In order to answer why some things remain stable (such as your personality) is not
an easy task. There's no definite answer, but we need to get a bit philosophical to
consider one factor. Imagine a fully developed brain, with an electrical current
running through it in a complex circuit. That circuit determines what you do, what
you think, etc.

The catch is, as the classic saying goes, every action has a reaction. What is
happening at one point in your brain must, by consequence, affect what will happen
in the future. One neuron’s firing changes the activity of other neurons around it.

As such, regardless of the fact your brain is always changing, how it changes is
ultimately influenced by what already was! This leads us to a view of the mind that
is relatively stable.

Relation to Art and Philosophy with consideration to Andrew M’s


information

Alfred MacDonald: My view of this is simple. Essentially, you can be “born an


artist” or “born a philosopher”. That is, certain innate personality traits and certain
hereditary mental predispositions cause people to choose one occupation or field of
study over another.

For example, my mother is an artist. Even though for a long time I had been
opposed to the idea of doing any sort of art, I am a “natural” in creative domains
and have an ease with creativity that most people don’t.
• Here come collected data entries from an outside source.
(** [strconv.ParseInt(s, 10, 64)] and [strconv.Atoi]: the value returned beside
    the error matters to callers that ignore the error. *)
Definition ParseInt (s : string) : Z * option num_error :=
  match s with
  | EmptyString => (0, Some ErrSyntax)
  | _ =>
      let '(neg, digits) := sign_of s in
      match ParseUint digits with
      | Err ErrSyntax => (0, Some ErrSyntax)
      | r =>
          let un := match r with Ok n => n | Err _ => max_uint64 end in
          if negb neg && (2 ^ 63 <=? un) then (2 ^ 63 - 1, Some ErrRange)
          else if neg && (2 ^ 63 <? un) then (- 2 ^ 63, Some ErrRange)
          else (if neg then - un else un, None)
      end
  end.

Lemma digits_loop_parse fuel n acc :
  0 ≤ n < 10 ^ Z.of_nat fuel → n ≤ max_uint64 →
  parse_loop (digits_loop fuel n acc) 0 = parse_loop acc n.
Proof.
  revert n acc. induction fuel as [|fuel IH]; intros n acc Hn Hmax; cbn [digits_loop].
  { assert (n = 0) as -> by (simpl in Hn; lia). done. }
  destruct (Z.ltb_spec 0 n) as [Hp|Hp]; [|by assert (n = 0) as -> by lia].
  rewrite Nat2Z.inj_succ, Z.pow_succ_r in Hn by lia. unfold max_uint64 in *.
  rewrite IH by (Z.to_euclidean_division_equations; lia).
  cbn [parse_loop]. pose proof (Z.mod_pos_bound n 10 ltac:(lia)).
  rewrite byte_chr by lia. replace (48 + n mod 10 - 48) with (n mod 10) by lia.
  destruct (Z.ltb_spec (n mod 10) 0), (Z.ltb_spec 9 (n mod 10)); try lia. simpl orb. cbv iota.
  unfold max_uint64. destruct (Z.leb_spec ((2 ^ 64 - 1) / 10 + 1) (n / 10));
    [Z.to_euclidean_division_equations; lia|].
  replace (n / 10 * 10 + n mod 10) with n by (Z.to_euclidean_division_equations; lia).
  by destruct (Z.ltb_spec (2 ^ 64 - 1) n); [lia|].
Qed.

(** Digits are not a sign, and a positive number has some. *)
Lemma digits_loop_head fuel n acc :
  (∀ c s, acc = String c s → 48 ≤ byte c ≤ 57) →
  ∀ c s, digits_loop fuel n acc = String c s → 48 ≤ byte c ≤ 57.
Proof.
  revert n acc. induction fuel as [|fuel IH]; intros n acc Hacc c s; simpl; [by apply Hacc|].
  destruct (0 <? n); [|by apply Hacc]. apply IH.
  intros c' s' [= <- <-]. pose proof (Z.mod_pos_bound n 10 ltac:(lia)). rewrite byte_chr by lia. lia.
Qed.

Lemma digits_loop_ne fuel n acc : acc ≠ ""%string → digits_loop fuel n acc ≠ ""%string.
Proof.
  revert n acc. induction fuel as [|fuel IH]; intros n acc Ha; simpl; [done|].
  destruct (0 <? n); [|done]. by apply IH.
Qed.

Lemma digits_loop_pos fuel n : 0 < n → digits_loop (S fuel) n "" ≠ ""%string.
Proof.
  intros Hn. cbn [digits_loop]. destruct (Z.ltb_spec 0 n); [|lia]. by apply digits_loop_ne.
Qed.

Lemma ParseUint_digits n :
  0 < n ≤ max_uint64 → ParseUint (digits_loop 20 n "") = Ok n.
Proof.
  intros Hn. pose proof (digits_loop_pos 19 n (proj1 Hn)) as Hne. unfold ParseUint.
  destruct (digits_loop 20 n "") as [|c s] eqn:He; [done|]. rewrite <- He.
  rewrite digits_loop_parse; [done| |lia]. unfold max_uint64 in Hn. lia.
Qed.

Lemma sign_of_minus s : sign_of (String "-" s) = (true, s).
Proof. reflexivity. Qed.

Lemma sign_of_digit c s : 48 ≤ byte c ≤ 57 → sign_of (String c s) = (false, String c s).
Proof.
  intros Hc. unfold sign_of. case_bool_decide as H1; [|case_bool_decide as H2; [|done]]; subst c;
    vm_compute in Hc; by destruct Hc.
Qed.
(* ===== verification/Base64.v ===== *)
(** * Separators and base64

    What the source uses of strings ([Cut] and [LastIndex] at one byte) and of
    encoding/base64 ([RawURLEncoding]), for cursors, tokens and sealed cookies. *)

From Stdlib Require Import Ascii.
From S2P Require Import Prelude Text.

(** ** Separators *)

(** [strings.Cut(s, sep)] at a separator of one byte *)
Fixpoint Cut (sep : ascii) (s : string) : option (string * string) :=
  match s with
  | EmptyString => None
  | String c s' =>
      if bool_decide (c = sep) then Some (EmptyString, s')
      else match Cut sep s' with Some (a, b) => Some (String c a, b) | None => None end
  end.

(** [s[:i]] and [s[i+1:]] for [i := strings.LastIndex(s, sep)] *)
Fixpoint CutLast (sep : ascii) (s : string) : option (string * string) :=
  match s with
  | EmptyString => None
  | String c s' =>
      match CutLast sep s' with
      | Some (a, b) => Some (String c a, b)
      | None => if bool_decide (c = sep) then Some (EmptyString, s') else None
      end
  end.

(** [strings.Split(s, sep)] *)
Fixpoint Split (sep : ascii) (s : string) : list string :=
  match s with
  | EmptyString => [EmptyString]
  | String c s' =>
      if bool_decide (c = sep) then EmptyString :: Split sep s'
      else match Split sep s' with [] => [] | p :: ps => String c p :: ps end
  end.

(** The byte is not in the string. *)
Fixpoint free (sep : ascii) (s : string) : bool :=
  match s with EmptyString => true | String c s' => negb (bool_decide (c = sep)) && free sep s' end.

Lemma string_app_cons c a b : (String c a ++ b)%string = String c (a ++ b)%string.
Proof. done. Qed.

Lemma free_app sep a b : free sep (a ++ b) = free sep a && free sep b.
Proof.
  induction a as [|c a IH]; [done|]. rewrite string_app_cons. cbn [free]. rewrite IH. by rewrite andb_assoc.
Qed.

Lemma Cut_app sep a b : free sep a = true → Cut sep (a ++ String sep b) = Some (a, b).
Proof.
  induction a as [|c a IH]; cbn [free]; intros Ha.
  - change ("" ++ String sep b)%string with (String sep b). cbn [Cut]. by rewrite bool_decide_eq_true_2.
  - rewrite string_app_cons. cbn [Cut]. destruct (bool_decide (c = sep)); [done|]. by rewrite IH.
Qed.

Lemma Cut_inv sep s a b : Cut sep s = Some (a, b) → s = (a ++ String sep b)%string ∧ free sep a = true.
Proof.
  revert a b. induction s as [|c s IH]; intros a b; cbn [Cut]; [done|].
  destruct (bool_decide_reflect (c = sep)) as [->|Hc]; [by intros [= <- <-]|].
  destruct (Cut sep s) as [[a' b']|]; [|done]. intros [= <- <-]. destruct (IH _ _ eq_refl) as [-> Hf].
  split; [done|]. cbn [free]. by rewrite bool_decide_eq_false_2.
Qed.

Lemma Cut_None sep s : free sep s = true → Cut sep s = None.
Proof.
  induction s as [|c s IH]; cbn [free Cut]; [done|]. destruct (bool_decide (c = sep)); [done|].
  intros H. by rewrite IH.
Qed.

Lemma CutLast_None sep s : CutLast sep s = None ↔ free sep s = true.
Proof.
  induction s as [|c s IH]; cbn [free CutLast]; [done|].
  destruct (CutLast sep s) as [[a b]|].
  - assert (free sep s = false) as -> by (destruct (free sep s); [|done]; by destruct IH as [_ IH]; specialize (IH eq_refl)).
    by rewrite andb_false_r.
  - rewrite (proj1 IH eq_refl), andb_true_r. by destruct (bool_decide (c = sep)).
Qed.

Lemma CutLast_app sep a b : free sep b = true → CutLast sep (a ++ String sep b) = Some (a, b).
Proof.
  intros Hb. induction a as [|c a IH].
  - change ("" ++ String sep b)%string with (String sep b). cbn [CutLast].
    rewrite (proj2 (CutLast_None sep b) Hb). by rewrite bool_decide_eq_true_2.
  - rewrite string_app_cons. cbn [CutLast]. by rewrite IH.
Qed.

Lemma CutLast_inv sep s a b : CutLast sep s = Some (a, b) → s = (a ++ String sep b)%string ∧ free sep b = true.
Proof.
  revert a b. induction s as [|c s IH]; intros a b; cbn [CutLast]; [done|].
  destruct (CutLast sep s) as [[a' b']|] eqn:Hs.
  - intros [= <- <-]. by destruct (IH _ _ eq_refl) as [-> Hf].
  - destruct (bool_decide_reflect (c = sep)) as [->|]; [|done]. intros [= <- <-]. by rewrite <- CutLast_None.
Qed.

(** A printed number is digits and perhaps a sign. *)
Lemma digits_loop_free sep fuel n acc :
  ¬ (48 ≤ byte sep ≤ 57) → free sep acc = true → free sep (digits_loop fuel n acc) = true.
Proof.
  intros Hs. revert n acc. induction fuel as [|fuel IH]; intros n acc Ha; cbn [digits_loop]; [done|].
  case_match; [|done]. apply IH. cbn [free]. rewrite Ha, bool_decide_eq_false_2; [done|].
  intros Hc. pose proof (Z.mod_pos_bound n 10 ltac:(lia)).
  apply (f_equal byte) in Hc. rewrite byte_chr in Hc by lia. lia.
Qed.

Lemma FormatInt_free sep n : sep ≠ "-"%char → ¬ (48 ≤ byte sep ≤ 57) → free sep (FormatInt n) = true.
Proof.
  intros Hm Hs. unfold FormatInt. destruct (n =? 0).
  - cbn [free]. rewrite bool_decide_eq_false_2; [done|]. intros <-. by apply Hs.
  - pose proof (digits_loop_free sep 20 (Z.abs n) "" Hs eq_refl) as Hd.
    revert Hd. generalize (digits_loop 20 (Z.abs n) ""). intros d Hd.
    destruct (n <? 0); [|exact Hd]. change (negb (bool_decide ("-"%char = sep)) && free sep d = true).
    rewrite Hd, bool_decide_eq_false_2; [done|congruence].
Qed.

(** ** encoding/base64, RawURLEncoding *)

Definition b64_char (v : Z) : ascii :=
  chr (if v <? 26 then 65 + v else if v <? 52 then 71 + v else if v <? 62 then v - 4 else if v =? 62 then 45 else 95).

Definition b64_value (c : ascii) : option Z :=
  let b := byte c in
  if (65 <=? b) && (b <=? 90) then Some (b - 65)
  else if (97 <=? b) && (b <=? 122) then Some (b - 71)
  else if (48 <=? b) && (b <=? 57) then Some (b + 4)
  else if b =? 45 then Some 62
  else if b =? 95 then Some 63
  else None.

Fixpoint EncodeToString (s : string) : string :=
  match s with
  | EmptyString => EmptyString
  | String a EmptyString =>
      String (b64_char (byte a / 4)) (String (b64_char (byte a mod 4 * 16)) EmptyString)
  | String a (String b EmptyString) =>
      String (b64_char (byte a / 4)) (String (b64_char (byte a mod 4 * 16 + byte b / 16))
        (String (b64_char (byte b mod 16 * 4)) EmptyString))
  | String a (String b (String c rest)) =>
      String (b64_char (byte a / 4)) (String (b64_char (byte a mod 4 * 16 + byte b / 16))
        (String (b64_char (byte b mod 16 * 4 + byte c / 64)) (String (b64_char (byte c mod 64)) (EncodeToString rest))))
  end.

(** Line breaks are skipped, wherever they are. *)
Fixpoint b64_values (s : string) : option (list Z) :=
  match s with
  | EmptyString => Some []
  | String c s' =>
      if (byte c =? 10) || (byte c =? 13) then b64_values s'
      else match b64_value c with
           | None => None
           | Some v => match b64_values s' with Some vs => Some (v :: vs) | None => None end
           end
  end.

(** A last group of one digit is an error; the spare bits of a last group of two
    or three are dropped. *)
Fixpoint b64_bytes (vs : list Z) : option string :=
  match vs with
  | [] => Some EmptyString
  | [_] => None
  | [a; b] => Some (String (chr (a * 4 + b / 16)) EmptyString)
  | [a; b; c] => Some (String (chr (a * 4 + b / 16)) (String (chr (b mod 16 * 16 + c / 4)) EmptyString))
  | a :: b :: c :: d :: rest =>
      match b64_bytes rest with
      | Some s => Some (String (chr (a * 4 + b / 16)) (String (chr (b mod 16 * 16 + c / 4)) (String (chr (c mod 4 * 64 + d)) s)))
      | None => None
      end
  end.

Definition DecodeString (s : string) : option string :=
  match b64_values s with Some vs => b64_bytes vs | None => None end.

(** ** The round trip *)

Lemma b64_char_value v :
  0 ≤ v < 64 → b64_value (b64_char v) = Some v ∧ byte (b64_char v) ≠ 10 ∧ byte (b64_char v) ≠ 13.
Proof.
  intros Hv. unfold b64_value, b64_char.
  destruct (Z.ltb_spec v 26); [|destruct (Z.ltb_spec v 52); [|destruct (Z.ltb_spec v 62); [|destruct (Z.eqb_spec v 62)]]];
    rewrite byte_chr by lia; split; try lia;
    repeat match goal with
    | |- context [(?a <=? ?b)%Z] => destruct (Z.leb_spec a b); try lia; cbn [andb]
    | |- context [(?a =? ?b)%Z] => destruct (Z.eqb_spec a b); try lia
    end; f_equal; lia.
Qed.

Lemma b64_values_cons v s :
  0 ≤ v < 64 → b64_values (String (b64_char v) s) = match b64_values s with Some vs => Some (v :: vs) | None => None end.
Proof.
  intros Hv. cbn [b64_values]. destruct (b64_char_value v Hv) as (-> & H1 & H2).
  by rewrite (proj2 (Z.eqb_neq _ _) H1), (proj2 (Z.eqb_neq _ _) H2).
Qed.

Lemma string_ind3 (P : string → Prop) :
  P EmptyString → (∀ a, P (String a EmptyString)) → (∀ a b, P (String a (String b EmptyString))) →
  (∀ a b c s, P s → P (String a (String b (String c s)))) → ∀ s, P s.
Proof.
  intros H0 H1 H2 H3. fix IH 1. intros [|a [|b [|c s]]]; [exact H0|apply H1|apply H2|apply H3, IH].
Qed.

Lemma chr_of a z : z = byte a → chr z = a.
Proof. intros ->. apply chr_byte. Qed.

Ltac dm := Z.to_euclidean_division_equations; lia.

Lemma base64_round_trip s : DecodeString (EncodeToString s) = Some s.
Proof.
  assert (∀ s, ∃ vs, b64_values (EncodeToString s) = Some vs ∧ b64_bytes vs = Some s) as H.
  { clear s. induction s as [|a|a b|a b c s (vs & IH1 & IH2)] using string_ind3; cbn [EncodeToString].
    - by exists [].
    - pose proof (byte_range a). rewrite !b64_values_cons by dm. eexists. split; [done|]. cbn [b64_bytes].
      rewrite (chr_of a) by dm. done.
    - pose proof (byte_range a). pose proof (byte_range b). rewrite !b64_values_cons by dm. eexists. split; [done|]. cbn [b64_bytes].
      rewrite (chr_of a), (chr_of b) by dm. done.
    - pose proof (byte_range a). pose proof (byte_range b). pose proof (byte_range c).
      rewrite !b64_values_cons by dm. rewrite IH1. eexists. split; [done|]. cbn [b64_bytes]. rewrite IH2.
      rewrite (chr_of a), (chr_of b), (chr_of c) by dm. done. }
  destruct (H s) as (vs & H1 & H2). unfold DecodeString. by rewrite H1.
Qed.

Lemma EncodeToString_nil s : EncodeToString s = ""%string → s = ""%string.
Proof. by destruct s as [|a [|b [|c s]]]. Qed.

Lemma b64_char_free sep v s : b64_value sep = None → 0 ≤ v < 64 → free sep (String (b64_char v) s) = free sep s.
Proof.
  intros Hs Hv. cbn [free]. rewrite bool_decide_eq_false_2; [done|]. intros Hc.
  destruct (b64_char_value v Hv) as [Hb _]. congruence.
Qed.

(** An encoded string holds no byte outside the alphabet. *)
Lemma EncodeToString_free sep s : b64_value sep = None → free sep (EncodeToString s) = true.
Proof.
  intros Hs. induction s as [|a|a b|a b c s IH] using string_ind3; cbn [EncodeToString]; [done| | |].
  - pose proof (byte_range a). rewrite !b64_char_free by (done || dm). done.
  - pose proof (byte_range a). pose proof (byte_range b). rewrite !b64_char_free by (done || dm). done.
  - pose proof (byte_range a). pose proof (byte_range b). pose proof (byte_range c).
    by rewrite !b64_char_free by (done || dm).
Qed.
Neuroplasticity enhances mental predispositions. If you teach someone to do one


activity or type of thinking from an early age, they will strengthen their neural
connections that makes that activity much easier as an adult. You have to do
different types of thinking as an artist, philosopher, lawyer, mathematician and so
on—so the more “automatic” your thought process is due to strengthened neural
connections the more of an advantage you will have.
I believe this is why it’s imperative to start learning languages and music at an early
age. The neural connections developed having done these things as children are
unbelievably strong.

Additionally, you can consider how this affects people who “aren’t good at math” or
“aren’t math people.” If you do very little math until way late into your teens, you
will not do well in a college math course—especially if your personality doesn’t
adapt to the situation easily.

Consider also how this affects people who can study well and who can’t. At my
stage in academics, I’ve internalized and made second nature many studying
techniques that were difficult to implement when I first was serious about
academics. From my experience, many Trinity students have been familiar with
these methods for a long time and intelligence plays a subordinate role in their
academic success.

So, as such, an artist or philosopher would be most strengthened by a family


environment (house, setting, interpersonal relationships, genes—especially genes)
that is conducive to art or philosophy. To increase the chances of success in that art,
an artist should “do art” as much as possible. Speaking from a distant, genetic
standpoint, it would make logical sense to marry those that would provide
opportunities for that—either by marrying other creative people, or someone
financially secure enough to provide for a life of constant immersion with art.
However, in practice emotional security trumps everything else and this type of cold
strategizing likely doesn’t take place often, if ever.

Still, if there’s one thing to take from Neuroplasticity, it’s that exposure to the
desired (either by parents or otherwise) material at a young age matters.